Rapid identification of pathogens with higher sensitivity and specificity plays a significant role in maintaining public health, environmental monitoring, controlling food quality, and clinical diagnostics. Different methods have been widely used in food testing laboratories, quality control departments in food companies, hospitals, and clinical settings to identify pathogens. Some limitations in current pathogens detection methods are time-consuming, expensive, and laborious sample preparation, making it unsuitable for rapid detection. Microfluidics has emerged as a promising technology for biosensing applications due to its ability to precisely manipulate small volumes of fluids. Microfluidics platforms combined with spectroscopic techniques are capable of developing miniaturized devices that can detect and quantify pathogenic samples.
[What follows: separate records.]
(** X15: the inputs of a question block edit that question only: using one
    of them keeps the number of questions, every other question, and the
    title, batch, start time, duration and attachment of the form. *)
Theorem question_inputs_edit_in_place (c : CreateExam.Control)
    (qIndex : nat) (d : ExamFormValues) :
  CreateExam.edited c = Some qIndex →
  length (questions (CreateExam.fire c d)) = length (questions d)
  ∧ (∀ j, j ≠ qIndex →
          questions (CreateExam.fire c d) !! j = questions d !! j)
  ∧ title (CreateExam.fire c d) = title d
  ∧ batchId (CreateExam.fire c d) = batchId d
  ∧ startTime (CreateExam.fire c d) = startTime d
  ∧ duration (CreateExam.fire c d) = duration d
  ∧ pdfFile (CreateExam.fire c d) = pdfFile d.
Proof.
  intros Hedit.
  destruct c; simpl in Hedit; try discriminate Hedit;
    injection Hedit as ->; simpl;
    (split; [apply length_alter |]);
    (split; [intros j Hne; apply list_lookup_alter_ne; congruence |]);
    repeat split.
Qed.

Lemma question_inputs_edit_in_place_witness :
  questions
    (CreateExam.fire (CreateExam.QuestionTextInput 1 "changed")
       {| title := "t"; batchId := "b"; startTime := ""; duration := Js.NaN;
          pdfFile := None; questions := [Sample.question; defaultQuestion] |})
  !! 0
  = Some Sample.question.
Proof.
  destruct (question_inputs_edit_in_place
              (CreateExam.QuestionTextInput 1 "changed") 1
              {| title := "t"; batchId := "b"; startTime := "";
                 duration := Js.NaN; pdfFile := None;
                 questions := [Sample.question; defaultQuestion] |} eq_refl)
    as (_ & Hothers & _).
  rewrite (Hothers 0) by lia. reflexivity.
Defined.

(** X16: a question that is not filled in blocks the submission: a form
    with a question whose text is empty, or one of whose options is empty,
    is refused by the schema whatever the other values are. In particular
    the form is never valid right after "Add Question". *)
Theorem unfilled_question_blocks_submission (env : Env) (d : ExamFormValues) :
  (∀ q, q ∈ questions d → text q = "" ∨ "" ∈ options q →
        CreateExam.examSchema env d = false
        ∧ ∀ w, CreateExam.submit env d w = (Ok tt, w))
  ∧ CreateExam.examSchema env
      (CreateExam.fire CreateExam.AddQuestionButton d) = false.
Proof.
  assert (∀ d' q, q ∈ questions d' → text q = "" ∨ "" ∈ options q →
                  CreateExam.examSchema env d' = false) as Hblocked.
  { intros d' q Hin Hempty. apply not_true_is_false.
    rewrite examSchema_spec. intros (_ & _ & _ & _ & _ & _ & Hall).
    rewrite Forall_forall in Hall.
    destruct (Hall q Hin) as (Htext & _ & Hopts & _).
    destruct Hempty as [Hempty | Hempty]; [exact (Htext Hempty) |].
    rewrite Forall_forall in Hopts. exact (Hopts "" Hempty eq_refl). }
  split.
  - intros q Hin Hempty.
    pose proof (Hblocked d q Hin Hempty) as Hrej.
    split; [exact Hrej |].
    intros w. apply handleSubmit_rejected, Hrej.
  - apply (Hblocked _ defaultQuestion); [| left; reflexivity].
    simpl. unfold CreateExam.append. apply elem_of_app. right.
    apply list_elem_of_here.
Qed.

Lemma unfilled_question_blocks_submission_witness :
  CreateExam.examSchema Sample.env
    {| title := "Unit 5"; batchId := "b1"; startTime := "2030-01-01T10:00";
       duration := Js.of_Z 60; pdfFile := None;
       questions := [Sample.question; defaultQuestion] |} = false.
Proof.
  destruct (unfilled_question_blocks_submission Sample.env
              {| title := "Unit 5"; batchId := "b1";
                 startTime := "2030-01-01T10:00"; duration := Js.of_Z 60;
                 pdfFile := None;
                 questions := [Sample.question; defaultQuestion] |})
    as [Hblocked _].
  apply (Hblocked defaultQuestion).
  - apply list_elem_of_further, list_elem_of_here.
  - left. reflexivity.
Defined.

(** ** What the user is told when the form is refused *)

Lemma shown_nil (passed : bool) (m : CreateExam.Message) :
  CreateExam.shown passed m = [] ↔ passed = true.
Proof. destruct passed; simpl; split; congruence. Qed.

Lemma questionErrors_nil (q : Question) :
  CreateExam.questionErrors q = []
  ↔ Zod.string_min 1 (text q) = true
    ∧ Zod.array_length (Zod.string_min 1) 4 (options q) = true
    ∧ Zod.number_min 1 (marks q) = true.
Proof.
  unfold CreateExam.questionErrors.
  rewrite !app_nil, !shown_nil. reflexivity.
Qed.

Lemma flat_map_nil {A B} (f : A → list B) (l : list A) :
  flat_map f l = [] ↔ Forall (fun a => f a = []) l.
Proof.
  induction l as [|a l IH]; simpl.
  - split; [constructor | reflexivity].
  - rewrite app_nil, Forall_cons, IH. reflexivity.
Qed.

Lemma shownErrors_nil (env : Env) (d : ExamFormValues) :
  CreateExam.shownErrors env d = []
  ↔ Zod.string_min 3 (title d) = true
    ∧ Zod.string_min 1 (batchId d) = true
    ∧ CreateExam.startTime_refine env (startTime d) = true
    ∧ Zod.number_min 5 (duration d) = true
    ∧ CreateExam.pdfFile_refine (pdfFile d) = true
    ∧ Forall (fun q => CreateExam.questionErrors q = []) (questions d).
Proof.
  unfold CreateExam.shownErrors.
  rewrite !app_nil, !shown_nil, flat_map_nil. reflexivity.
Qed.
(** X9. The asset rule relaxes the page rule: an asset URL that the page
    variant of the scope policy admits is recorded as well, unless it was
    admitted through a prefix without a segment, such as the root ["/"]. *)
Theorem asset_rule_relaxes_page_rule {URL : Type} `{!URLApi URL}
    (seeds : list string) (sdo : bool) (u : URL) :
  let sc := Scoped.buildScope seeds sdo in
  Scoped.isLikelyBinaryAsset (pathname u) = true →
  Scoped.isInScope u (Scoped.sameDomainOnly sc) (Scoped.allowedHostnames sc)
    (Scoped.hostnameToPrefixes sc) = true →
  Scoped.shouldRecord sc u = true ∨
  ∃ ps p r, Scoped.hostnameToPrefixes sc !! hostname u = Some ps ∧ p ∈ ps ∧
    head (JS.filterBoolean (JS.split "/" p)) = None ∧
    Scoped.normalizePathPrefix (JS.or_else (pathname u) "/") = p +:+ r.
Proof.
  intros sc Hasset [Hhost Hpre]%isInScope_true.
  rewrite (shouldRecord_asset sc u Hasset).
  apply withinHost_true in Hhost. rewrite Hhost. cbn [andb].
  unfold sc, Scoped.buildScope in *.
  cbn [Scoped.hostnameToScopeTokens Scoped.hostnameToPrefixes] in *.
  set (hp := Scoped.getHostnameToPathPrefixes seeds) in *.
  destruct (hp !! hostname u) as [ps|] eqn:Hps.
  2:{ left. apply assetMatchesScope_true. right.
      by rewrite scope_tokens_lookup, Hps. }
  destruct (prefix_table_inv seeds _ ps Hps) as (_ & Hne & _).
  destruct (Hpre ps eq_refl Hne) as (p & r & Hp & Hr).
  destruct (head (JS.filterBoolean (JS.split "/" p))) as [seg|] eqn:Hseg.
  2:{ right. by exists ps, p, r. }
  left. apply assetMatchesScope_true. left.
  destruct (first_segment_spec p seg Hseg) as (Hsegne & Hno & a & b & Hab).
  assert (JS.includes (pathname u) seg = true) as Hinc.
  { assert (JS.includes (JS.or_else (pathname u) "/") seg = true) as Hor.
    { apply (normalizePathPrefix_includes _ seg Hsegne Hno).
      rewrite Hr, Hab. apply includes_spec. exists a, (b +:+ r).
      by rewrite !str_app_assoc. }
    unfold JS.or_else in Hor. destruct (JS.truthy (pathname u)); [done|].
    apply (includes_slash_cons "" seg Hsegne Hno) in Hor. by destruct seg. }
  apply includes_toLowerCase, includes_spec in Hinc as (a' & b' & Hlow).
  exists (JS.toLowerCase seg), a', b'. split; [|done].
  rewrite scope_tokens_lookup, Hps. simpl.
  apply foldl_addToken_elem. right. by exists p, seg.
Qed.

(** X9 at an asset under the seed path, whose name does not matter. *)
Lemma asset_rule_relaxes_page_rule_witness :
  let sc := Scoped.buildScope (URL := SimpleURL.url)
              ["https://example.com/Dubai/"] true in
  let u := SimpleURL.mk "https" (Some "example.com") "/Dubai/plans/A1.PDF"
             None None in
  Scoped.shouldRecord sc u = true ∨
  ∃ ps p r, Scoped.hostnameToPrefixes sc !! hostname u = Some ps ∧ p ∈ ps ∧
    head (JS.filterBoolean (JS.split "/" p)) = None ∧
    Scoped.normalizePathPrefix (JS.or_else (pathname u) "/") = p +:+ r.
Proof.
  cbv zeta.
  apply (asset_rule_relaxes_page_rule ["https://example.com/Dubai/"] true
           (SimpleURL.mk "https" (Some "example.com") "/Dubai/plans/A1.PDF"
              None None)).
  - vm_compute. reflexivity.
  - vm_compute. reflexivity.
Defined.

(** * The discovery set as a function of the links seen *)

Lemma foldl_additive_elem {A : Type} (f : gset string → A → gset string)
    (g : A → gset string) (l : list A) (D : gset string) (x : string) :
  (∀ D' a y, y ∈ f D' a ↔ y ∈ D' ∨ y ∈ g a) →
  x ∈ foldl f D l ↔ x ∈ D ∨ ∃ a, a ∈ l ∧ x ∈ g a.
Proof.
  intros Hf. revert D. induction l as [|a l IH]; intros D; simpl.
  - split; [by left | intros [|(a & ?%not_elem_of_nil & _)]; done].
  - rewrite IH, Hf. split.
    + intros [[HD | Ha] | (a' & Ha' & Hx)].
      * by left.
      * right. exists a. split; [apply list_elem_of_here | done].
      * right. exists a'. split; [by apply list_elem_of_further | done].
    + intros [HD | (a' & [-> | Ha']%elem_of_cons & Hx)].
      * by left; left.
      * by left; right.
      * right. by exists a'.
Qed.

Section HandlerFacts.
Context {URL : Type} `{!URLApi URL}.

Lemma scoped_processLink_elem (sc : Scoped.Scope) (D : gset string)
    (h x : string) :
  x ∈ Scoped.processLink sc D h ↔
  x ∈ D ∨ ∃ u, Scoped.parseLink h = Some u ∧
    Scoped.shouldRecord sc u = true ∧ x = href u.
Proof.
  unfold Scoped.processLink. destruct (Scoped.parseLink h) as [u|].
  - destruct (Scoped.shouldRecord sc u) eqn:Hrec.
    + rewrite elem_of_add. split.
      * intros [-> | HD]; [right; by exists u | by left].
      * intros [HD | (u' & [= <-] & _ & ->)]; auto.
    + split; [by left|]. intros [HD | (u' & [= <-] & ? & _)]; [done | congruence].
  - split; [by left | intros [HD | (u' & ? & _)]; done].
Qed.

Lemma scoped_requestHandler_elem (sc : Scoped.Scope) (D : gset string)
    (pageLinks : list string) (x : string) :
  x ∈ Scoped.requestHandler sc D pageLinks ↔
  x ∈ D ∨ ∃ h u, h ∈ pageLinks ∧ Scoped.parseLink h = Some u ∧
    Scoped.shouldRecord sc u = true ∧ x = href u.
Proof.
  unfold Scoped.requestHandler.
  rewrite (foldl_additive_elem _ (Scoped.processLink sc ∅)).
  - split; (intros [HD | Hex]; [by left | right]).
    + destruct Hex as (h & Hh & [?%not_elem_of_empty | (u & ?)]%scoped_processLink_elem);
        [done | by exists h, u].
    + destruct Hex as (h & u & Hh & Hu). exists h. split; [done|].
      apply scoped_processLink_elem. right. by exists u.
  - intros D' h y. rewrite !scoped_processLink_elem. split.
    + intros [HD | Hex]; [by left | by right; right].
    + intros [HD | [?%not_elem_of_empty | Hex]]; [by left | done | by right].
Qed.

Lemma scoped_visits_elem (sc : Scoped.Scope) (D : gset string)
    (visits : list (list string)) (x : string) :
  x ∈ foldl (Scoped.requestHandler sc) D visits ↔
  x ∈ D ∨ ∃ page h u, page ∈ visits ∧ h ∈ page ∧
    Scoped.parseLink h = Some u ∧ Scoped.shouldRecord sc u = true ∧ x = href u.
Proof.
  rewrite (foldl_additive_elem _ (Scoped.requestHandler sc ∅)).
  - split; (intros [HD | Hex]; [by left | right]).
    + destruct Hex as (page & Hp &
        [?%not_elem_of_empty | (h & u & ?)]%scoped_requestHandler_elem);
        [done | by exists page, h, u].
    + destruct Hex as (page & h & u & Hp & Hh). exists page. split; [done|].
      apply scoped_requestHandler_elem. right. by exists h, u.
  - intros D' page y. rewrite !scoped_requestHandler_elem. split.
    + intros [HD | Hex]; [by left | by right; right].
    + intros [HD | [?%not_elem_of_empty | Hex]]; [by left | done | by right].
Qed.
The review focuses on the advancements in microfluidic devices integrated with spectroscopic methods for detecting bacterial microbes over the past five years. The review is based on several spectroscopic techniques, including fluorescence detection, surface-enhanced Raman scattering, and dynamic light scattering methods coupled with microfluidic platforms. The key detection principles of different approaches were discussed and summarized. Finally, the future possible directions and challenges in microfluidic-based spectroscopy for isolating and detecting pathogens using the latest innovations were also discussed.

基于微流体的病原体检测光谱方法的最新进展。
以更高的灵敏度和特异性快速鉴定病原体在维护公共卫生、环境监测、控制食品质量和临床诊断方面发挥着重要作用。食品检测实验室、食品公司质量控制部门、医院和临床机构已广泛采用不同的方法来识别病原体。目前的病原体检测方法存在一些局限性,如耗时长、成本高、样品制备费力,不适合快速检测。微流控技术能够精确操控小体积流体,因此已成为生物传感应用中一项前景广阔的技术。微流控平台与光谱技术相结合,能够开发出能够检测和量化病原体样本的微型设备。本综述重点介绍了过去五年来在微流体设备与光谱方法相结合检测细菌微生物方面取得的进展。综述基于几种光谱技术,包括荧光检测、表面增强拉曼散射和动态光散射方法与微流控平台的结合。讨论并总结了不同方法的主要检测原理。最后,还讨论了利用最新创新技术分离和检测病原体的微流体光谱技术的未来可能发展方向和挑战。
本文章由计算机程序翻译,如有差异,请以英文原文为准。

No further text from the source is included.